▶ Exercise instructions:
Using the data below, copy out all lines with the word "earlier".
(Available records)
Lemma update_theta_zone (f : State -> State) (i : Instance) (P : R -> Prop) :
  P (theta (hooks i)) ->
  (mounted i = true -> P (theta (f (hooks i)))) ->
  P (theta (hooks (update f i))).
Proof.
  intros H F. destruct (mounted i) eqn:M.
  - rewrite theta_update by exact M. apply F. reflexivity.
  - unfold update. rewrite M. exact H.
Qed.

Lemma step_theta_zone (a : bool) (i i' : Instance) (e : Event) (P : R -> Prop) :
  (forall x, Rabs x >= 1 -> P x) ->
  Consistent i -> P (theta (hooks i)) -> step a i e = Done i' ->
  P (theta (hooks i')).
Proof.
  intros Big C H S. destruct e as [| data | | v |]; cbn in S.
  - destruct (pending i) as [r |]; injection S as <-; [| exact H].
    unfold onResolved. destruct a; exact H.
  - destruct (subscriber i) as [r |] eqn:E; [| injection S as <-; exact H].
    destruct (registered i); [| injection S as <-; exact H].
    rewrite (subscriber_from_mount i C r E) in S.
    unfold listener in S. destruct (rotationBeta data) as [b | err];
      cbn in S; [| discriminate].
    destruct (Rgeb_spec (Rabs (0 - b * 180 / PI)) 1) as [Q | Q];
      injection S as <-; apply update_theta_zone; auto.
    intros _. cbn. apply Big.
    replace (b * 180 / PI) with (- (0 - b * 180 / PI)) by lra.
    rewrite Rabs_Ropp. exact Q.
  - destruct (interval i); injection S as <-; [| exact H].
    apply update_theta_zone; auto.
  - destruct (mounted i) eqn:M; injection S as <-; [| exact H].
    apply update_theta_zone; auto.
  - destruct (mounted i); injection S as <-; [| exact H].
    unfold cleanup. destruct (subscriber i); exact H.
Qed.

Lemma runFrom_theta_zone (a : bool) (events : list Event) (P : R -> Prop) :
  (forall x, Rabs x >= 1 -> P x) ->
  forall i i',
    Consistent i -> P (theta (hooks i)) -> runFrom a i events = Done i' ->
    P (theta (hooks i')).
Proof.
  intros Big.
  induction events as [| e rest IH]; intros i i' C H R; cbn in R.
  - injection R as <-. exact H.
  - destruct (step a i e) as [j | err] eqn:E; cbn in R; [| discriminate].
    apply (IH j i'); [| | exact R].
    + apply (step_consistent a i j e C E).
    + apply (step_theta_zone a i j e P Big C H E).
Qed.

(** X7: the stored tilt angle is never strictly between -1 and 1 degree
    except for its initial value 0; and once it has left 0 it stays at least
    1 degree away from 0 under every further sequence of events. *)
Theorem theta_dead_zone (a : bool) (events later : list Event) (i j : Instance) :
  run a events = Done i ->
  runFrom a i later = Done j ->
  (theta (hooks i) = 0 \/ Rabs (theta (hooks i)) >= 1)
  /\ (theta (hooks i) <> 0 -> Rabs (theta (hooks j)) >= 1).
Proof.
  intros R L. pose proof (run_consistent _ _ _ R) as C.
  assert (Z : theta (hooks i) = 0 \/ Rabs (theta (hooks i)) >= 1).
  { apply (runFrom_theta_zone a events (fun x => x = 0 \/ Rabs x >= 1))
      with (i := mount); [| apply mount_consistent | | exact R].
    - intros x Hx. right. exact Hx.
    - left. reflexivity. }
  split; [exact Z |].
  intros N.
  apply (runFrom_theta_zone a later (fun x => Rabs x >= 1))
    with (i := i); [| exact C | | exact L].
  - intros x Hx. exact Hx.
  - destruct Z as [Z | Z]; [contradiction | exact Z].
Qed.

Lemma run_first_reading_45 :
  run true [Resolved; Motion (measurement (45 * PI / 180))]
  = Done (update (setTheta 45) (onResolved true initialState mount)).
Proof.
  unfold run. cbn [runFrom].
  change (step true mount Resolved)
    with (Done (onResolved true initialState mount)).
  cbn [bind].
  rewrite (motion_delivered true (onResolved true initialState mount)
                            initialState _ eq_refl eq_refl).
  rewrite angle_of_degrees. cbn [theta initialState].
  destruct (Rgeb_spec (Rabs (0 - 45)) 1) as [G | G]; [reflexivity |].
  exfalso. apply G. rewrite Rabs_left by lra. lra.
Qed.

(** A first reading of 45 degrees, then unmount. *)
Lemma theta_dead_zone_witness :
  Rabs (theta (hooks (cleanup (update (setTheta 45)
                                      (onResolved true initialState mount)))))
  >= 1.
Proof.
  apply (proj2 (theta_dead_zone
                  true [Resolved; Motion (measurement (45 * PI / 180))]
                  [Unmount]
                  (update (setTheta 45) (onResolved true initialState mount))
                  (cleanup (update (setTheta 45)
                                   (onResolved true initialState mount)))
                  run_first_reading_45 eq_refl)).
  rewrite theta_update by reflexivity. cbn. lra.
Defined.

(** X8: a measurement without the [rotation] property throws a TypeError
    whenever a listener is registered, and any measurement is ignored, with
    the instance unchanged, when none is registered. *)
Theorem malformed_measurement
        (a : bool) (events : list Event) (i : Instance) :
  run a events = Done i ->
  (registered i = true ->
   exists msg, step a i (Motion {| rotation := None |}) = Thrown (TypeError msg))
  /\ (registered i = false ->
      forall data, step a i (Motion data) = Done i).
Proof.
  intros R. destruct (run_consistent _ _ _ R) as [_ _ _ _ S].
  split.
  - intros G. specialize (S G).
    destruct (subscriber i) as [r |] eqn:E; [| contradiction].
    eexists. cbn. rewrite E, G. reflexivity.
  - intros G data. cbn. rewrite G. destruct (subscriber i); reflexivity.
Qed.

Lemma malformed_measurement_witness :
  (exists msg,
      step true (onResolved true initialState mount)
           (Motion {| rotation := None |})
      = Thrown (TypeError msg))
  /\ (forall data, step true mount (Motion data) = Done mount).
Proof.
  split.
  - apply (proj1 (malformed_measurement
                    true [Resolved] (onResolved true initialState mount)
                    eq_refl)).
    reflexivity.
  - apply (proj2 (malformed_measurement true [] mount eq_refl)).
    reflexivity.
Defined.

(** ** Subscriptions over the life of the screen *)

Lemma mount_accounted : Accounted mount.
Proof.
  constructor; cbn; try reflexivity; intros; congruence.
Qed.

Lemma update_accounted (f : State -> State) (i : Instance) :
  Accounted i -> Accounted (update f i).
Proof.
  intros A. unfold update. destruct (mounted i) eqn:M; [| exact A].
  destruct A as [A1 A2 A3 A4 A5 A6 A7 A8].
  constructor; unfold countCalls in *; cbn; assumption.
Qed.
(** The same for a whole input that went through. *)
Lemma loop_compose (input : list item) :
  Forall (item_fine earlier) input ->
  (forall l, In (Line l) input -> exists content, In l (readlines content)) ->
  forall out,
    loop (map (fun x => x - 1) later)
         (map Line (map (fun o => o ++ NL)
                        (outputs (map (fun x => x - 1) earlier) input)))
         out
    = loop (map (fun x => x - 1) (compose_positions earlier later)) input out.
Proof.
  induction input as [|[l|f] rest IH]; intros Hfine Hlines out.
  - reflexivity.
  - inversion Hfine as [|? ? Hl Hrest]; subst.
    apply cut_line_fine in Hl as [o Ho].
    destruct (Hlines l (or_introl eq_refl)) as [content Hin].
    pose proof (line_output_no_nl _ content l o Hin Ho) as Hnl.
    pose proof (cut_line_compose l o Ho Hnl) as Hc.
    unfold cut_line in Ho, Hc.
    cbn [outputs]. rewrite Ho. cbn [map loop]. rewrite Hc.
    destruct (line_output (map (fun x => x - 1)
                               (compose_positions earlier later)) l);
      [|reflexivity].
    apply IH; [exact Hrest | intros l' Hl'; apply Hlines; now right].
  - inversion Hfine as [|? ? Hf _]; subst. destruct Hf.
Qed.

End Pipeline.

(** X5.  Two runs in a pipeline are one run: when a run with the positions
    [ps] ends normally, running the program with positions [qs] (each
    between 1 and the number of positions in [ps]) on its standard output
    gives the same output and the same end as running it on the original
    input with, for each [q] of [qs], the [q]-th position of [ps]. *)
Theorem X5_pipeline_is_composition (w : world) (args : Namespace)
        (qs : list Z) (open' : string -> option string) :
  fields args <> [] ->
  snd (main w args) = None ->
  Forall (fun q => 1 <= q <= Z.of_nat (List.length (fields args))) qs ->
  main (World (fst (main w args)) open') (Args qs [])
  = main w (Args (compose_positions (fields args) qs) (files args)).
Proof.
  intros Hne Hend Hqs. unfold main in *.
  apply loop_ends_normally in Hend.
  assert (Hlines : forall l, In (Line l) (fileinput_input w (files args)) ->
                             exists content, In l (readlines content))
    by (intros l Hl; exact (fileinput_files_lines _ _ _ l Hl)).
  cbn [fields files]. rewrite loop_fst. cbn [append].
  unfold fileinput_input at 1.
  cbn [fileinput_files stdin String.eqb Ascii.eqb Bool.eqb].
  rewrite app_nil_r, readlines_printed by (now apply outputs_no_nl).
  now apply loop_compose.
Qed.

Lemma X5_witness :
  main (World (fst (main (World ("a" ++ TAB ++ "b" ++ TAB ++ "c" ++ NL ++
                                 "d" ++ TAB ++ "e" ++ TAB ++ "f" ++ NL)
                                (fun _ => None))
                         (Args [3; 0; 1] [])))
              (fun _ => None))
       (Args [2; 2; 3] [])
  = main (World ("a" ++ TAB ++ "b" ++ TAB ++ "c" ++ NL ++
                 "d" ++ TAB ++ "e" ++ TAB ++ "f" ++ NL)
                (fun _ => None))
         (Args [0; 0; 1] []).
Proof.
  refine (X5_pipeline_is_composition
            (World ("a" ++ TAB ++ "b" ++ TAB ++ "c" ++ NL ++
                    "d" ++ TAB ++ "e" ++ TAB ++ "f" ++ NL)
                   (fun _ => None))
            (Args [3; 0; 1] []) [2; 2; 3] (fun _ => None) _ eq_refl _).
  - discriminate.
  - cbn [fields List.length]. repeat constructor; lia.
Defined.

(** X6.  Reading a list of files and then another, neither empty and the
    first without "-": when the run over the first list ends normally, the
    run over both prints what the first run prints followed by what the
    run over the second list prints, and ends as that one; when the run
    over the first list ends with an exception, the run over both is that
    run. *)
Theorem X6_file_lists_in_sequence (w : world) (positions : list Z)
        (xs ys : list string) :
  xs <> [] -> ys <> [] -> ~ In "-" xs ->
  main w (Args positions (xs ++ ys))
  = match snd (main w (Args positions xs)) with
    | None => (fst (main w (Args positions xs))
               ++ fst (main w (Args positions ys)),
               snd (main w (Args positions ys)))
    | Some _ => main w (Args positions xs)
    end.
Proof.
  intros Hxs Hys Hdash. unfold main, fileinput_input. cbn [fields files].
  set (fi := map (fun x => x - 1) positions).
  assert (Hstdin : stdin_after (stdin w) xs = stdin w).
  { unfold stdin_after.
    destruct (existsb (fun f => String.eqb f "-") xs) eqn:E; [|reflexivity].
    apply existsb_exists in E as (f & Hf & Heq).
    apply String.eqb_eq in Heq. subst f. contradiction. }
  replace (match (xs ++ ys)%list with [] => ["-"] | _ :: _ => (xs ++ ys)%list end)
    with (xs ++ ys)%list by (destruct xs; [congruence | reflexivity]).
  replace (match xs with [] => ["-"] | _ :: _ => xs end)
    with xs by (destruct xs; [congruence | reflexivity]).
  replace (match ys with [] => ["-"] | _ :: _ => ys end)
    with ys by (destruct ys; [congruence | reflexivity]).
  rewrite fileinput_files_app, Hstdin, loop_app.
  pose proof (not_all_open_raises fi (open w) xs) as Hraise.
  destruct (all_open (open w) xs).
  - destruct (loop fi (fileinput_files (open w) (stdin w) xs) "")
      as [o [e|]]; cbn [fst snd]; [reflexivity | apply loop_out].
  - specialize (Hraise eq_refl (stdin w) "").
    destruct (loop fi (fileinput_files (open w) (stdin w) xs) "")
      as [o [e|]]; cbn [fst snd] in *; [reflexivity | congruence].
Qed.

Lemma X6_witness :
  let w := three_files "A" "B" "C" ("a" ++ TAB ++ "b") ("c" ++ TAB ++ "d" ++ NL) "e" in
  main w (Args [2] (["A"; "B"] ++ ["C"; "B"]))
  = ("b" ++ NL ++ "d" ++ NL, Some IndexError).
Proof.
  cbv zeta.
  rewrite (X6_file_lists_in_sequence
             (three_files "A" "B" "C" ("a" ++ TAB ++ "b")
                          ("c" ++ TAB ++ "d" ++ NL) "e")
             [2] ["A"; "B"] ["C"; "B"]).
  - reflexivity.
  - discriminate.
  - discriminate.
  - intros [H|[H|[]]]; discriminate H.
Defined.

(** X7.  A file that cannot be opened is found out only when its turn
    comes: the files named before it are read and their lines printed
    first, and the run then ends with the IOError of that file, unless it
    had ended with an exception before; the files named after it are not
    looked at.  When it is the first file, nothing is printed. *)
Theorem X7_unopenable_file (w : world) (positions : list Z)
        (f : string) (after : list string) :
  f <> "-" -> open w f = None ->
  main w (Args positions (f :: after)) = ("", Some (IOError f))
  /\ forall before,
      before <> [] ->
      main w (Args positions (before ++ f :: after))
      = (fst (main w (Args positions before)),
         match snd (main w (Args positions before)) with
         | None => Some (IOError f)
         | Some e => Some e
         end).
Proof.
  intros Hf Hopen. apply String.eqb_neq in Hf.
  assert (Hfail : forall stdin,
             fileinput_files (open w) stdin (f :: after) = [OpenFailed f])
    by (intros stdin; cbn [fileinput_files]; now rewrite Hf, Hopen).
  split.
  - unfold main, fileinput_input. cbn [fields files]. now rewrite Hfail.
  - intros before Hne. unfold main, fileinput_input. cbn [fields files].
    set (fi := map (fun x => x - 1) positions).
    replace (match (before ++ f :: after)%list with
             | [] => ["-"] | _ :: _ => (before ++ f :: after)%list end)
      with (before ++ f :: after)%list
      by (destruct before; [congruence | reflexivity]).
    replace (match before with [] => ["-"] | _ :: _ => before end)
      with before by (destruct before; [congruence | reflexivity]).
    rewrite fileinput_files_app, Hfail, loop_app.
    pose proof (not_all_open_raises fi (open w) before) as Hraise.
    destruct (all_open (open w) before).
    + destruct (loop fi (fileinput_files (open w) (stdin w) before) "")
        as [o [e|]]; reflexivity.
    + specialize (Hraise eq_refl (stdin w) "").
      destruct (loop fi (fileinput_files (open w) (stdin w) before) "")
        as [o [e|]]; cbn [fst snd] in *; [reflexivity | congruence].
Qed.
(End Available records)
▶ Reply to the exercise:
  Forall (item_fine earlier) input ->
                        (outputs (map (fun x => x - 1) earlier) input)))
    = loop (map (fun x => x - 1) (compose_positions earlier later)) input out.
                               (compose_positions earlier later)) l);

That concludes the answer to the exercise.